After 2 passes the quality change is negligable, not 3.
It doesn't necessarily take a longer time, since you can use faster
settings to compensate (and may still get better results than 1-pass
ABR). In general, never use ABR mode, ever.
> CBR Mode
> - By running ABR mode and setting vbv_maxrate equal to bitrate we get
> CBR mode.
> - The hard limit in maxrate can cause high degradation in quality.
> Only use if you really need to limit the bitrate below a certain
> value.
> - Not useful to generate first pass log files.
>
> x264 --vbv-bufsize 2000 --bitrate 1000 -o <output> <input>
CBR is perfectly useful to generate first pass log files for a 2-pass
CBR encode. 2-pass generally doesn't help much with CBR though and
can sometimes hurt.
> For single pass encodings I should use use CQP, ABR, CBR, CRF or Lossless.

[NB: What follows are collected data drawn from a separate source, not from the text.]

(* ===== verification/Converters.v ===== *)
(** * Converters

    The converters generated code calls before composing ([ChooseOrdinal],
    [OrderSeq] of [runtime/runtime.go]): what they accept is exactly what the
    shape enumeration lists, and nothing is truncated to a byte. *)

From S2P Require Import Prelude Template Render Tree Runtime Demo Shape.

(** ** [ChooseOrdinal] *)

Definition block_ordinals (numNamed : Z) (hasDefault : bool) : Z :=
  if hasDefault then numNamed + 1 else numNamed.

Lemma ChooseOrdinal_cases v numNamed hasDefault :
  (0 <= numNamed)%Z -> (block_ordinals numNamed hasDefault <= 255)%Z ->
  ChooseOrdinal v numNamed hasDefault
  = if decide (1 <= v <= numNamed)%Z then Ok (Z.to_N (v - 1))
    else if decide (v = 0)%Z then if hasDefault then Ok (Z.to_N numNamed) else Err ErrChooseRequired
    else Err (ErrChooseRange v).
Proof.
  unfold block_ordinals, ChooseOrdinal, MaxChooseOrdinals. intros Hn Hb.
  assert (numNamed <= 255)%Z as Hle by (destruct hasDefault; lia).
  destruct (Z.ltb_spec 255 (if hasDefault then numNamed + 1 else numNamed)); [lia|].
  destruct (Z.eqb_spec v 0) as [->|Hv]; cbn [andb].
  - rewrite decide_False, decide_True by lia. destruct hasDefault; [|by cbn].
    by rewrite Z.mod_small by lia.
  - rewrite (decide_False (P := v = 0%Z)) by done.
    destruct (Z.leb_spec 1 v), (Z.leb_spec v numNamed); cbn [andb];
      [rewrite decide_True by lia; by rewrite Z.mod_small by lia|rewrite decide_False by lia; done..].
Qed.

(** Over a block within the byte limit, [ChooseOrdinal] is a bijection
    between the enum values it accepts and the block's ordinals; it refuses
    zero exactly when there is no default and every value out of range, and a
    block over the limit altogether. *)
Theorem choose_ordinal_bijection numNamed hasDefault :
  (0 <= numNamed)%Z ->
  if Z.ltb 255 (block_ordinals numNamed hasDefault) then
    forall v, ChooseOrdinal v numNamed hasDefault = Err (ErrShapeKeyLimit (block_ordinals numNamed hasDefault))
  else
    (forall o, (Z.of_N o < block_ordinals numNamed hasDefault)%Z <->
       exists v, ChooseOrdinal v numNamed hasDefault = Ok o) /\
    (forall v1 v2 o, ChooseOrdinal v1 numNamed hasDefault = Ok o ->
       ChooseOrdinal v2 numNamed hasDefault = Ok o -> v1 = v2) /\
    (forall v e, ChooseOrdinal v numNamed hasDefault = Err e <->
       (v = 0%Z /\ hasDefault = false /\ e = ErrChooseRequired) \/
       ((v < 0 \/ numNamed < v)%Z /\ e = ErrChooseRange v)).
Proof.
  intros Hn. destruct (Z.ltb_spec 255 (block_ordinals numNamed hasDefault)) as [Hb|Hb].
  { intros v. unfold ChooseOrdinal, block_ordinals, MaxChooseOrdinals in *.
    destruct (Z.ltb_spec 255 (if hasDefault then numNamed + 1 else numNamed)); [done|lia]. }
  setoid_rewrite (fun v => ChooseOrdinal_cases v numNamed hasDefault Hn Hb).
  unfold block_ordinals in *. split_and!.
  - intros o. split.
    + intros Ho. destruct (decide (Z.of_N o < numNamed)%Z).
      * exists (Z.of_N o + 1)%Z. rewrite decide_True by lia. f_equal. lia.
      * destruct hasDefault; [|lia]. exists 0%Z. rewrite decide_False, decide_True by lia. f_equal. lia.
    + intros [v Hv]. repeat case_decide; destruct hasDefault; simplify_eq; lia.
  - intros v1 v2 o H1 H2. repeat case_decide; destruct hasDefault; simplify_eq; lia.
  - intros v e. repeat case_decide; destruct hasDefault; split; intros H'; naive_solver lia.
Qed.

Lemma choose_ordinal_bijection_witness :
  (forall o, (Z.of_N o < 3)%Z <-> exists v, ChooseOrdinal v 2 true = Ok o) /\
  (forall v1 v2 o, ChooseOrdinal v1 2 true = Ok o -> ChooseOrdinal v2 2 true = Ok o -> v1 = v2) /\
  (forall v e, ChooseOrdinal v 2 true = Err e <->
     (v = 0%Z /\ true = false /\ e = ErrChooseRequired) \/ ((v < 0 \/ 2 < v)%Z /\ e = ErrChooseRange v)).
Proof. apply (choose_ordinal_bijection 2 true). lia. Defined.

(** ** [OrderSeq] *)

Lemma order_value e numKeys :
  (numKeys <= 64)%Z -> (0 <= e)%Z -> (Z.shiftr e 1 < numKeys)%Z ->
  Z.to_N (e mod 256) = Z.to_N e /\ elem_key (Z.to_N e) = N.of_nat (Z.to_nat (Z.shiftr e 1)) /\
  Z.to_nat (Z.shiftr e 1) < 64 /\ (Z.to_N e < 2 * Z.to_N numKeys)%N.
Proof.
  intros Hk He Hlt. rewrite Z.shiftr_div_pow2, Z.pow_1_r in * by lia.
  pose proof (Z.div_pos e 2 He ltac:(lia)). pose proof (Z.div_mod e 2 ltac:(lia)).
  pose proof (Z.mod_pos_bound e 2 ltac:(lia)).
  split_and!; [by rewrite Z.mod_small by lia| |lia|lia].
  unfold elem_key. rewrite N.shiftr_div_pow2, N.pow_1_r.
  rewrite Z_nat_N. symmetry. rewrite Z2N.inj_div by lia. done.
Qed.

Definition keys_of (vals : list Z) : list N := elem_key <$> (Z.to_N <$> vals).

Lemma order_seq_loop_ok numKeys vals seen cur out :
  (numKeys <= 64)%Z -> mask_of seen cur -> NoDup (elem_key <$> cur) ->
  order_seq_loop numKeys vals seen cur = Ok out <->
  out = cur ++ (Z.to_N <$> vals) /\
  Forall (fun e => 0 <= e /\ Z.shiftr e 1 < numKeys)%Z vals /\
  NoDup ((elem_key <$> cur) ++ keys_of vals).
Proof.
  intros Hn. revert seen cur. induction vals as [|e vals IH]; intros seen cur Hm Hnd; cbn [order_seq_loop].
  { unfold keys_of. cbn. rewrite !app_nil_r. naive_solver. }
  destruct (Z.ltb_spec e 0); cbn [orb].
  { split; [done|]. intros (_ & HF & _). inversion HF; subst. lia. }
  destruct (Z.leb_spec numKeys (Z.shiftr e 1)); cbn [orb].
  { split; [done|]. intros (_ & HF & _). inversion HF; subst. lia. }
  destruct (order_value e numKeys) as (Hmod & Hkey & H64 & _); [lia..|].
  rewrite land_bit64', Hm, <- Hkey by done. unfold keys_of. rewrite !fmap_cons. fold (keys_of vals).
  case_bool_decide as Hin.
  - split; [done|]. intros (_ & _ & Hd). apply list.NoDup_app in Hd as (_ & Hd & _).
    exfalso. apply (Hd _ Hin). by left.
  - rewrite Hmod, IH; [|by apply mask_of_snoc|].
    + rewrite fmap_app, <- !app_assoc, List.Forall_cons_iff. cbn [fmap list_fmap app]. naive_solver lia.
    + rewrite fmap_app. apply list.NoDup_app. split_and!; [done|set_solver|by apply list.NoDup_singleton].
Qed.

Lemma order_seq_loop_err numKeys vals seen cur e :
  order_seq_loop numKeys vals seen cur = Err e -> exists z, e = ErrOrderKey z.
Proof.
  revert seen cur. induction vals as [|v vals IH]; intros seen cur; cbn [order_seq_loop]; [done|].
  destruct (_ || _)%bool; [intros [= <-]; eauto|]. destruct (negb _); [intros [= <-]; eauto|]. apply IH.
Qed.

(** [OrderSeq] accepts exactly the selections the shape enumeration
    lists for a block of that many keys - every value a key with a direction,
    no key twice, in any order - and returns them unchanged; everything else
    is refused, a block of more than 64 keys always. *)
Theorem order_seq_exact vals numKeys :
  (0 <= numKeys)%Z ->
  (forall out, OrderSeq vals numKeys = Ok out <->
     (numKeys <= 64)%Z /\ Forall (fun e => 0 <= e)%Z vals /\ out = Z.to_N <$> vals /\
     out ∈ order_selections (Z.to_nat numKeys)) /\
  (forall e, OrderSeq vals numKeys = Err e -> e = ErrShapeKeyLimit numKeys \/ exists z, e = ErrOrderKey z).
Proof.
  intros Hk. unfold OrderSeq, MaxOrderKeys. destruct (Z.ltb_spec 64 numKeys).
  { split; [intros out; split; [done|intros [? _]; lia]|]. intros e [= <-]. by left. }
  split; [|intros e He; right; by eapply order_seq_loop_err].
  intros out. rewrite (order_seq_loop_ok numKeys vals 0 [] out); [|done| |constructor].
  2:{ intros k _. rewrite N.bits_0. symmetry. apply bool_decide_eq_false. set_solver. }
  rewrite elem_of_order_selections. cbn [fmap list_fmap app]. unfold valid_seq, keys_of.
  assert (Forall (fun e => 0 <= e /\ Z.shiftr e 1 < numKeys)%Z vals <->
    Forall (fun e => 0 <= e)%Z vals /\
    Forall (fun e => (e < 2 * N.of_nat (Z.to_nat numKeys))%N) (Z.to_N <$> vals)) as ->.
  { rewrite Forall_fmap, <- list.Forall_and. split; apply Forall_impl; intros e; cbn;
      rewrite Z.shiftr_div_pow2, Z.pow_1_r by lia; intros [? Hd]; (split; [done|]).
    - pose proof (Z.div_mod e 2 ltac:(lia)). pose proof (Z.mod_pos_bound e 2 ltac:(lia)). lia.
    - apply Z.div_lt_upper_bound; lia. }
  naive_solver.
Qed.

Lemma order_seq_exact_witness :
  (forall out, OrderSeq [3%Z; 0%Z] 2 = Ok out <->
     (2 <= 64)%Z /\ Forall (fun e => 0 <= e)%Z [3%Z; 0%Z] /\ out = Z.to_N <$> [3%Z; 0%Z] /\
     out ∈ order_selections (Z.to_nat 2)) /\
  (forall e, OrderSeq [3%Z; 0%Z] 2 = Err e -> e = ErrShapeKeyLimit 2 \/ exists z, e = ErrOrderKey z).
Proof. apply (order_seq_exact [3%Z; 0%Z] 2). lia. Defined.
Lemma check_caps_rec_err caps n depth st e : check_caps_rec caps n depth st = Err e -> e = ErrTreeTooLarge.
Proof.
  revert depth st. induction n as [op kids pred nargs IH] using node_ind'. intros depth [nodes args].
  cbn [check_caps_rec]. destruct (_ || _)%bool; [by intros [= <-]|].
  destruct (Z.ltb _ _); [by intros [= <-]|]. generalize (nodes + 1, args + Z.of_nat (length nargs))%Z.
  induction IH as [|k kids Hk _ IHk]; intros st; cbn [rfold]; [done|].
  destruct (check_caps_rec caps k (depth + 1) st) as [st'|e'] eqn:E; cbn [rbind]; [apply IHk|].
  intros [= ->]. by eapply Hk.
Qed.

(** [checkCaps] accepts exactly the trees within the caps. *)
Lemma checkCaps_ok n caps : checkCaps (Some n) caps = Ok tt <-> within_caps n caps.
Proof.
  unfold checkCaps, within_caps. split.
  - intros ([n1 a1] & H & _)%rbind_ok. apply check_caps_rec_ok in H as (_ & ? & ? & ?). lia.
  - intros (? & ? & ?). apply rbind_ok. eexists. split; [|done].
    apply check_caps_rec_ok. split_and!; [reflexivity|lia..].
Qed.

Lemma checkCaps_err t caps e : checkCaps t caps = Err e -> e = ErrTreeTooLarge.
Proof.
  unfold checkCaps. destruct t as [n|]; [|done].
  destruct (check_caps_rec caps n 1 (0, 0)%Z) eqn:E; [done|]. cbn. intros [= <-]. by eapply check_caps_rec_err.
Qed.

(** ** Structure *)

(** A tree without its arguments (and without the fields its operator
    ignores). *)
Fixpoint erase (n : node) : node :=
  match n with
  | mkNode op kids pred _ =>
      match op with
      | opLeaf => mkNode opLeaf [] pred []
      | opTrue => mkNode opTrue [] 0 []
      | _ => mkNode op (erase <$> kids) 0 []
      end
  end.

Definition tree_structure (t : Tree) : node :=
  match t with None => mkNode opTrue [] 0 [] | Some n => erase n end.
Lemma emit_tokens_rel text pidx ft base tOff synth p toks e runStart r co :
  short text = true -> Lexes text p toks e -> e = None ->
  (forall t, t ∈ toks -> Kind t = KindParamRef -> resolves pidx ft base (tail (Text t))) ->
  runStart <= p <= length text -> Rel r co ->
  let '(rs, r') := emit_tokens profile text tOff synth toks runStart r in
  let spans := omap (token_span pidx) toks in
  exists co',
    emit_spans style text (fst <$> spans) (snd <$> spans) ft base (Z.of_nat runStart) co = Ok co' /\
    Rel (flushRun text tOff synth rs (length text) r') co' /\ co_base co' = co_base co.
Proof.
  intros Hshort HL. revert runStart r co.
  induction HL as [p Hp|p err Hn|p t ts err Hp Hn Hwf HL IH]; intros rs0 r co He Htok Hrs HR;
    simplify_eq; cbn [emit_tokens].
  - simpl. rewrite go_slice_ok by lia. eexists. split_and!; [done| |done]. apply Rel_flush; [lia|done].
  - pose proof (tok_progress _ _ _ Hwf). pose proof (tok_bound _ _ _ Hwf).
    pose proof (tok_start _ _ _ Hwf) as Hst. case_decide as Hk.
    2: { rewrite omap_cons_None by (by apply token_span_other).
         apply IH; [done|set_solver|lia|done]. }
    destruct (Htok t ltac:(set_solver) Hk) as (i & Hi & Hgood).
    rewrite (omap_cons_Some _ _ _ _ (token_span_param _ _ _ Hk Hi)).
    cbn [fmap list_fmap fst snd emit_spans RsStart RsEnd].
    unfold short in Hshort. apply N.ltb_lt in Hshort. change (2 ^ 31)%N with 2147483648%N in Hshort.
    rewrite !i32_id by lia. rewrite Hst. rewrite go_slice_ok by lia. cbn [rbind].
    assert (Rel (flushRun text tOff synth rs0 p r) (write (slice text rs0 p) co)) as HR1
      by (apply Rel_flush; [lia|done]).
    destruct (Rel_place _ _ _ _ HR1 Hgood) as (ph & Hb & Hbase & Hph & HR2).
    destruct (placeholder profile _ _) as [ph' r2]. simpl in Hph, HR2. subst ph'.
    specialize (IH (End t) (push_seg ph (if synth then tOff else tOff + p) true r2)
      (place style (mkBind ft (i16 (base + i)) 0) (write (slice text rs0 p) co))
      eq_refl ltac:(set_solver) ltac:(lia) (HR2 _)).
    destruct (emit_tokens profile text tOff synth ts (End t) _) as [rs' r'].
    destruct IH as (co' & Hco & HR' & Hb'). exists co'. split_and!; [done..|].
    by rewrite Hb', Hbase.
Qed.

(** Copying a text with its parameters rewritten. *)
Lemma emitText_rel text pidx ft base tOff synth r r' co :
  text_ok pidx ft base text -> Rel r co -> emitText profile text tOff synth r = Ok r' ->
  exists co',
    emitFrom style text (paramSpans profile text pidx).1 (paramSpans profile text pidx).2
      ft base co = Ok co' /\ Rel r' co' /\ co_base co' = co_base co.
Proof.
  intros [Hshort Htok] HR. unfold emitText, paramSpans, emitFrom. simpl.
  pose proof (tokens_Lexes text) as HL. destruct (tokens text) as [toks err]. simpl in *.
  destruct (emit_tokens profile text tOff synth toks 0 r) as [rs r1] eqn:Em.
  destruct err as [e|]; [done|]. intros [= <-].
  pose proof (emit_tokens_rel text pidx ft base tOff synth 0 toks None 0 r co
    Hshort HL eq_refl Htok ltac:(lia) HR) as H. by rewrite Em in H.
Qed.

Lemma emit_case_rel text pidx tOff r r' co :
  text_ok pidx false 0 text -> Rel r co -> emitVerbatim profile text tOff r = Ok r' ->
  exists co',
    emit_case style (build_case profile pidx text) co = Ok co' /\ Rel r' co' /\
    co_base co' = co_base co.
Proof.
  intros Hok HR He. destruct (emitText_rel _ _ _ _ _ _ _ _ _ Hok HR He) as (co' & H & HR' & Hb).
  exists co'. split_and!; [|done..]. unfold emit_case, build_case, emit.
  by destruct (paramSpans profile text pidx).
Qed.

(** The separated loops of the two sides. *)
Lemma emit_list_rel {X Y} sep anchor (emit : X -> renderer -> result RenderErr renderer)
    (f : Y -> composer -> result RtErr composer) first (xs : list X) (ys : list Y) r r' co :
  Forall2 (fun x y => forall r r' co, Rel r co -> emit x r = Ok r' ->
    exists co', f y co = Ok co' /\ Rel r' co' /\ co_base co' = co_base co) xs ys ->
  Rel r co -> emit_list sep anchor emit first xs r = Ok r' ->
  exists co', sep_loop sep f first ys co = Ok co' /\ Rel r' co' /\ co_base co' = co_base co.
Proof.
  intros Hall. revert first r co. induction Hall as [|x y xs ys Hxy Hall IH];
    intros first r co HR; simpl.
  - intros [= <-]. eauto.
  - intros (r1 & Hr1 & Hrest)%rbind_ok.
    assert (Rel (if first then r else emitSynth sep anchor r)
      (if first then co else write sep co)) as HR0 by (destruct first; [done|by apply Rel_synth]).
    destruct (Hxy _ _ _ HR0 Hr1) as (co1 & Hf & HR1 & Hb1).
    destruct (IH _ _ _ HR1 Hrest) as (co2 & Hf2 & HR2 & Hb2).
    exists co2. rewrite Hf. simpl. split_and!; [done..|]. rewrite Hb2, Hb1. by destruct first.
Qed.
End simulation.

(** ** Predicate parameters *)

Section distinct.
Context {profile : LexerProfile}.

Definition param_name (t : Token) : option bytes :=
  if decide (Kind t = KindParamRef) then Some (tail (Text t)) else None.

Definition param_names (toks : list Token) : list bytes := omap param_name toks.

Lemma param_name_Some t : Kind t = KindParamRef -> param_name t = Some (tail (Text t)).
Proof. intros. unfold param_name. by rewrite decide_True. Qed.

Lemma param_name_None t : Kind t <> KindParamRef -> param_name t = None.
Proof. intros. unfold param_name. by rewrite decide_False. Qed.

Definition grow (out : list bytes) (n : bytes) : list bytes :=
  if decide (n ∈ out) then out else out ++ [n].

Lemma distinctParams_grow body :
  distinctParams profile body = foldl grow [] (param_names (tokens body).1).
Proof.
  unfold distinctParams.
  enough (forall l out,
    foldl (fun out tok => if decide (Kind tok = KindParamRef /\ ~ tail (Text tok) ∈ out)
      then out ++ [tail (Text tok)] else out) out l
    = foldl grow out (param_names l)) as He by apply He.
  induction l as [|t l IH]; intros out; [done|]. cbn [foldl]. rewrite IH.
  unfold param_names. destruct (decide (Kind t = KindParamRef)) as [Hk|Hk].
  - rewrite (omap_cons_Some _ _ _ _ (param_name_Some _ Hk)). cbn [foldl]. f_equal.
    unfold grow. destruct (decide (tail (Text t) ∈ out)).
    + by rewrite decide_False by naive_solver.
    + by rewrite decide_True.
  - rewrite omap_cons_None by by apply param_name_None. by rewrite decide_False by naive_solver.
Qed.

Lemma grow_prefix names out : exists more, foldl grow out names = out ++ more.
Proof.
  revert out. induction names as [|n names IH]; intros out; simpl.
  - exists []. by rewrite app_nil_r.
  - destruct (IH (grow out n)) as [more ->]. unfold grow. case_decide.
    + by exists more.
    + exists (n :: more). by rewrite <- app_assoc.
Qed.

Lemma grow_elem names out n : n ∈ names -> n ∈ foldl grow out names.
Proof.
  revert out. induction names as [|m names IH]; intros out; [set_solver|].
  intros [->|Hn]%elem_of_cons; [|by apply IH]. simpl.
  destruct (grow_prefix names (grow out m)) as [more ->]. apply elem_of_app. left.
  unfold grow. case_decide; set_solver.
Qed.

Lemma grow_NoDup names out : NoDup out -> NoDup (foldl grow out names).
Proof.
  revert out. induction names as [|n names IH]; intros out Hout; simpl; [done|].
  apply IH. unfold grow. case_decide; [done|].
  apply list.NoDup_app. split_and!; [done| |apply list.NoDup_singleton]. set_solver.
Qed.

Lemma distinctParams_NoDup body : NoDup (distinctParams profile body).
Proof. rewrite distinctParams_grow. apply grow_NoDup, NoDup_nil_2. Qed.

Lemma distinctParams_elem body t :
  t ∈ (tokens body).1 -> Kind t = KindParamRef -> tail (Text t) ∈ distinctParams profile body.
Proof.
  intros Ht Hk. rewrite distinctParams_grow. apply grow_elem.
  apply list_elem_of_omap. exists t. split; [done|]. by apply param_name_Some.
Qed.

Lemma paramSpans_idx body pidx :
  (paramSpans profile body pidx).2 = omap (fun n => pidx !! n) (param_names (tokens body).1).
Proof.
  unfold paramSpans, param_names. cbn [snd]. induction (tokens body).1 as [|t l IH]; [done|].
  destruct (decide (Kind t = KindParamRef)) as [Hk|Hk].
  - rewrite (omap_cons_Some _ _ _ _ (param_name_Some _ Hk)).
    destruct (pidx !! tail (Text t)) as [i|] eqn:Ei.
    + rewrite (omap_cons_Some _ _ _ _ (token_span_param _ _ _ Hk Ei)),
        (omap_cons_Some (fun n => pidx !! n) (tail (Text t)) i _ Ei). cbn [fmap list_fmap snd]. by rewrite <- IH.
    + rewrite (omap_cons_None (fun n => pidx !! n) (tail (Text t))) by done.
      rewrite omap_cons_None; [done|]. unfold token_span. rewrite decide_True by done.
      by rewrite Ei.
  - rewrite omap_cons_None by by apply token_span_other.
    by rewrite omap_cons_None by by apply param_name_None.
Qed.

(** The arity of a predicate's table entry is its number of parameters. *)
Lemma leafArity_build_case body ps :
  ps = distinctParams profile body -> (Z.of_nat (length ps) <= 32767)%Z ->
  leafArity (build_case profile (index_map ps) body) = length ps.
Proof.
  intros Hps Hlen. unfold leafArity, build_case.
  assert (CParamIdx (let '(spans, idx) := paramSpans profile body (index_map ps) in
    mkCase body spans idx) = (paramSpans profile body (index_map ps)).2) as ->
    by by destruct (paramSpans profile body (index_map ps)).
  rewrite paramSpans_idx. assert (NoDup ps) as Hnd by (subst; apply distinctParams_NoDup).
  rewrite distinctParams_grow in Hps.
  enough (forall names out, ps = foldl grow out names ->
    foldl (fun want idx => if Z.ltb (Z.of_nat want) (idx + 1) then Z.to_nat (idx + 1) else want)
      (length out) (omap (fun n => index_map ps !! n) names) = length ps) as He
    by by apply (He _ []).
  clear Hps. induction names as [|n names IH]; intros out Hps; simpl; [by subst|].
  destruct (grow_prefix names (grow out n)) as [more Hmore]. simpl in Hps. rewrite Hmore in Hps.
  assert (exists i, ps !! i = Some n /\ length (grow out n) = max (length out) (S i)) as (i & Hi & Hg).
  { unfold grow in *. case_decide as Hin.
    - apply list_elem_of_lookup in Hin as [i Hi]. exists i.
      pose proof (lookup_lt_Some _ _ _ Hi). split; [|lia]. rewrite Hps. by apply lookup_app_l_Some.
    - exists (length out). rewrite length_app. simpl. split; [|lia].
      rewrite Hps, lookup_app_l by (rewrite length_app; simpl; lia).
      by rewrite lookup_app_r, Nat.sub_diag. }
  assert (index_map ps !! n = Some (i16 (Z.of_nat i))) as -> by (apply index_map_lookup; eauto).
  pose proof (lookup_lt_Some _ _ _ Hi). rewrite i16_id by lia. simpl.
  assert ((if Z.ltb (Z.of_nat (length out)) (Z.of_nat i + 1) then Z.to_nat (Z.of_nat i + 1)
    else length out) = length (grow out n)) as ->.
  { destruct (Z.ltb_spec (Z.of_nat (length out)) (Z.of_nat i + 1)); lia. }
  apply IH. by rewrite Hmore.
Qed.
End distinct.
Lemma api_transparent_witness :
  let key := mkShapeKey 1 [2%N] [None] [] [1%Z] in
  let keyed := mkShapeKey 1 [2%N] [None] [Encode demo_tree] [1%Z] in
  let plain := ComposeTreeStyle StyleDollar (demo_table (bs "q")) key None DefaultTreeCaps in
  (GetTreeStyle StyleDollar (bs "q") (demo_table (bs "q")) key demo_tree DefaultTreeCaps demo_sys.2).1
  = (let! _ := checkCaps demo_tree DefaultTreeCaps in
     composed (demo_table (bs "q")) (mkRequest StyleDollar (bs "q") keyed demo_tree DefaultTreeCaps)) /\
  (GetBindsStyle StyleDollar (bs "q") (demo_table (bs "q")) key demo_sys.2).1 = plain /\
  (GetStyle StyleDollar (bs "q") (demo_table (bs "q")) key demo_sys.2).1
  = match plain with Ok (sql, binds) => Ok (sql, Idx <$> binds) | Err _ => Err GoPanic end.
Proof.
  apply (api_transparent demo_table 1 demo_sys.1 demo_sys.2 StyleDollar (bs "q")
    (mkShapeKey 1 [2%N] [None] [] [1%Z]) demo_tree DefaultTreeCaps).
  - apply demo_table_one.
  - rewrite <- surjective_pairing. apply demo_sys_reachable.
  - reflexivity.
Defined.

No, you shouldn't use ABR ever.
> - ABR if you care about bitrate (e.g. streaming)
ABR is useless for streaming. For streaming, the best option is
capped CRF (CRF + VBV) or CBR.
> - CRF if you care about quality and bitrate/size is irrelevant.
No, CRF if you care about quality and you don't need a _specific
average bitrate_. You can still cap the local bitrate using VBV.